INPUT DATA

*** Block opens ***

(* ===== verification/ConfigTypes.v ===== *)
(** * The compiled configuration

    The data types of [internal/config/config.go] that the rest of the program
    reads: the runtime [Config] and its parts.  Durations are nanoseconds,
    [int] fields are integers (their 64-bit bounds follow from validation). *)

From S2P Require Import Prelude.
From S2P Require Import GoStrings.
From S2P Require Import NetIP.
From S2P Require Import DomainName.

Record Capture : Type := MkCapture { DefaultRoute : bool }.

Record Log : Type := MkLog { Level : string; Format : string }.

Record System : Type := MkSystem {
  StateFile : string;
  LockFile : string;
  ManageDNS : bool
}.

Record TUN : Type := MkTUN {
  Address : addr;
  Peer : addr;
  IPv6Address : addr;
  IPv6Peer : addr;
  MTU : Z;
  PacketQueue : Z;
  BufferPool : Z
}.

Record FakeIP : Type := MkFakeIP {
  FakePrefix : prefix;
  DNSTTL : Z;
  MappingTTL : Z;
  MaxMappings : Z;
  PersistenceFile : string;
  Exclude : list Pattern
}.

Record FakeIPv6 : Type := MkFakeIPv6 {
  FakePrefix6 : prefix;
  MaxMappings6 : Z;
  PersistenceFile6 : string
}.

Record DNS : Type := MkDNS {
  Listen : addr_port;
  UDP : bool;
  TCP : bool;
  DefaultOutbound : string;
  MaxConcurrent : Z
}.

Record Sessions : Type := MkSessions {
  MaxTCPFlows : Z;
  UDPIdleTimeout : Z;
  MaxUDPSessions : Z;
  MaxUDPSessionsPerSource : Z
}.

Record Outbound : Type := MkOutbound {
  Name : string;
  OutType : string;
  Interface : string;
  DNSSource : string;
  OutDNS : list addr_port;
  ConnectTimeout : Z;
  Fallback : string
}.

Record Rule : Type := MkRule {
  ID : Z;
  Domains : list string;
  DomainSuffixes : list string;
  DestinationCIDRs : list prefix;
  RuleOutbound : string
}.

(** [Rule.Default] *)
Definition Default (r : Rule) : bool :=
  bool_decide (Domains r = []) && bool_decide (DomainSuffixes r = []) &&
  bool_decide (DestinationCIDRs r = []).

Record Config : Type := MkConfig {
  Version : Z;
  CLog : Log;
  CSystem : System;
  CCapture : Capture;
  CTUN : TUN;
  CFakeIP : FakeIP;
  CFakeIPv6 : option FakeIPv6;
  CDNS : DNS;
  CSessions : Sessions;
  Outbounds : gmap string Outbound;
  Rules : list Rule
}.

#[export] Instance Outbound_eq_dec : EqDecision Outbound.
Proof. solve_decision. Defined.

*** Block closes ***

Word for word, set down the lines from the beginning of the records through the line that holds "Record Capture : Type". Leave out the rest.

(* ===== verification/ConfigTypes.v ===== *)
(** * The compiled configuration

    The data types of [internal/config/config.go] that the rest of the program
    reads: the runtime [Config] and its parts.  Durations are nanoseconds,
    [int] fields are integers (their 64-bit bounds follow from validation). *)

From S2P Require Import Prelude.
From S2P Require Import GoStrings.
From S2P Require Import NetIP.
From S2P Require Import DomainName.

Record Capture : Type := MkCapture { DefaultRoute : bool }.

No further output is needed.